LISTED RECORDS:
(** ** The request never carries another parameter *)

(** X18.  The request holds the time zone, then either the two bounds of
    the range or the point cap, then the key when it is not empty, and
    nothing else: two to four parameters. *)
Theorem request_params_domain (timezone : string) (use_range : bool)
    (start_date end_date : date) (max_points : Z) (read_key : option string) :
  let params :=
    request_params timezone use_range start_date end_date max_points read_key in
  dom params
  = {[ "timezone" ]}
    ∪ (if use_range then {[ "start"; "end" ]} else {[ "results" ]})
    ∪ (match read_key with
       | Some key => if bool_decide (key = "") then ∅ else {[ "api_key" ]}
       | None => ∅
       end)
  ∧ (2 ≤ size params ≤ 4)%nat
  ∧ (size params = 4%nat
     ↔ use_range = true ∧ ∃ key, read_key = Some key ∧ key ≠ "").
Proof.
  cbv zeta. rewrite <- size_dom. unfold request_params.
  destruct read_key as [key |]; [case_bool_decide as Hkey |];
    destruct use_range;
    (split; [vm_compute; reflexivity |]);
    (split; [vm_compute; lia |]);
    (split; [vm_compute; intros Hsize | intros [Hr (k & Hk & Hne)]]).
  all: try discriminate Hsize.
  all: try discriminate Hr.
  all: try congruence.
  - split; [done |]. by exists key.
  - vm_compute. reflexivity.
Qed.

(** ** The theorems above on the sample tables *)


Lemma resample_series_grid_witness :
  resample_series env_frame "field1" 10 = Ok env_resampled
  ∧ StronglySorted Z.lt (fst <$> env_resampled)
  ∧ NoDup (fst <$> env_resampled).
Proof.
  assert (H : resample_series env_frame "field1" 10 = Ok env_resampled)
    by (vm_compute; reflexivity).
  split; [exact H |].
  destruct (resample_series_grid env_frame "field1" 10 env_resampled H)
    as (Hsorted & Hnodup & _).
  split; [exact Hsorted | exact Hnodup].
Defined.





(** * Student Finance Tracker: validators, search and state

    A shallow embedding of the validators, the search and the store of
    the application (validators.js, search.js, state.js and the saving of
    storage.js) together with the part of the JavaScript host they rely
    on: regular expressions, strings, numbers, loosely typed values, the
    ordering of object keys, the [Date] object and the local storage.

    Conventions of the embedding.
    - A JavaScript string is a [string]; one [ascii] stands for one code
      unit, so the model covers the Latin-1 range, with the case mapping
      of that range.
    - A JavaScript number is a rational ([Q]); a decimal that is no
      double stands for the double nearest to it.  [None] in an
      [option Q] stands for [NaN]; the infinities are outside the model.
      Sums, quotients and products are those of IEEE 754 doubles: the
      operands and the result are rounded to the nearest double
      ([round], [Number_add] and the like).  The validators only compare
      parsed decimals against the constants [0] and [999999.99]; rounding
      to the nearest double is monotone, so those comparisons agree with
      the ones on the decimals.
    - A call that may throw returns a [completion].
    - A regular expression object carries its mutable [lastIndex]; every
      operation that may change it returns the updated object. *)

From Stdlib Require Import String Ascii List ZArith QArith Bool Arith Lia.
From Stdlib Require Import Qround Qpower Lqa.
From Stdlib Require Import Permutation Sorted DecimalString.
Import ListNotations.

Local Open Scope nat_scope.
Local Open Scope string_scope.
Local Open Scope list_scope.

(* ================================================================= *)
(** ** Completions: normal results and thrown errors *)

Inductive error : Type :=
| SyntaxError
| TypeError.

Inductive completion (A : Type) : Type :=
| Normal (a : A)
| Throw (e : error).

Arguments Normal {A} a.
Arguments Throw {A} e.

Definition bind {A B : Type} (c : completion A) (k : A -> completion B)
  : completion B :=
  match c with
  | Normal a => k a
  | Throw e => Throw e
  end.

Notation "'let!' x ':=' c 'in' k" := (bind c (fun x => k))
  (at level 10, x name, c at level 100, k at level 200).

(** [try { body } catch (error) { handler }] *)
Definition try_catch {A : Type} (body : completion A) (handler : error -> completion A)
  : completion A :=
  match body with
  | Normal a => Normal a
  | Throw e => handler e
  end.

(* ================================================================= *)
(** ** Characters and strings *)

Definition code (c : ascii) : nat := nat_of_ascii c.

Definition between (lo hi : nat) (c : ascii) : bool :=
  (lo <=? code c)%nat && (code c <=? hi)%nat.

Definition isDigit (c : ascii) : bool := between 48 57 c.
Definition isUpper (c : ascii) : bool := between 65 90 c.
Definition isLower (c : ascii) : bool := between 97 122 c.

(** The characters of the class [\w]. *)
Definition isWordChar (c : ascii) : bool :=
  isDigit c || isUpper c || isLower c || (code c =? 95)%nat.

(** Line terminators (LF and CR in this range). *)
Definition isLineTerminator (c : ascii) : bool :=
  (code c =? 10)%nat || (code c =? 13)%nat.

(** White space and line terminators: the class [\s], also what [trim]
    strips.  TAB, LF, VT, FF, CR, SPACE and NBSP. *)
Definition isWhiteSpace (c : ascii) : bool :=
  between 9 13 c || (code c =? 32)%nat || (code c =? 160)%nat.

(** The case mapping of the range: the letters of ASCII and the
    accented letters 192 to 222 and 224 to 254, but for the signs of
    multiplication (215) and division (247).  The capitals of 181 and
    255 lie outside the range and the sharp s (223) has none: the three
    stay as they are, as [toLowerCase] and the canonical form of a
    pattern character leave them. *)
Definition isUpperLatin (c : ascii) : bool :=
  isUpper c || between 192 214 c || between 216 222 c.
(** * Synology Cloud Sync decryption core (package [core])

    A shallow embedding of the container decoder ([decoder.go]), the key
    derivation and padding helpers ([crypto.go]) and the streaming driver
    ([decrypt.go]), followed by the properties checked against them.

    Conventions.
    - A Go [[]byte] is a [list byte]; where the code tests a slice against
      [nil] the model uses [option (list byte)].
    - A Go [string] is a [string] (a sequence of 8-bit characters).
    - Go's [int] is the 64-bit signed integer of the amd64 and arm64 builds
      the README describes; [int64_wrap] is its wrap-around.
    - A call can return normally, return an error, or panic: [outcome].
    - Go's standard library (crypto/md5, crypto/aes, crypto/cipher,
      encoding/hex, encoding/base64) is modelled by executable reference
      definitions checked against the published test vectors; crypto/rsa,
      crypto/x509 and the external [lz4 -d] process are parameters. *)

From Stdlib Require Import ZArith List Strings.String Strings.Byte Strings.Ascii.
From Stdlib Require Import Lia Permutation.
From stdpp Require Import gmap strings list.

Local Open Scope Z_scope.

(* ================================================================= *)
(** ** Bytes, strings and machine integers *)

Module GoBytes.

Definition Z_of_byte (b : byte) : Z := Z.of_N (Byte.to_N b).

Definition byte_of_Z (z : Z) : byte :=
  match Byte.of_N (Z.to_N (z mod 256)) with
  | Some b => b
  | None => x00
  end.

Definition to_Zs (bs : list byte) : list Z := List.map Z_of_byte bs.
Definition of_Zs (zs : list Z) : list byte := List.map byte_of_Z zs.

EXERCISE:
Beginning with the first line of the entries, repeat each line exactly until you have reproduced the one containing "params ≤ 4)%nat", and add nothing further.

RESULT OF THIS TASK:
(** ** The request never carries another parameter *)

(** X18.  The request holds the time zone, then either the two bounds of
    the range or the point cap, then the key when it is not empty, and
    nothing else: two to four parameters. *)
Theorem request_params_domain (timezone : string) (use_range : bool)
    (start_date end_date : date) (max_points : Z) (read_key : option string) :
  let params :=
    request_params timezone use_range start_date end_date max_points read_key in
  dom params
  = {[ "timezone" ]}
    ∪ (if use_range then {[ "start"; "end" ]} else {[ "results" ]})
    ∪ (match read_key with
       | Some key => if bool_decide (key = "") then ∅ else {[ "api_key" ]}
       | None => ∅
       end)
  ∧ (2 ≤ size params ≤ 4)%nat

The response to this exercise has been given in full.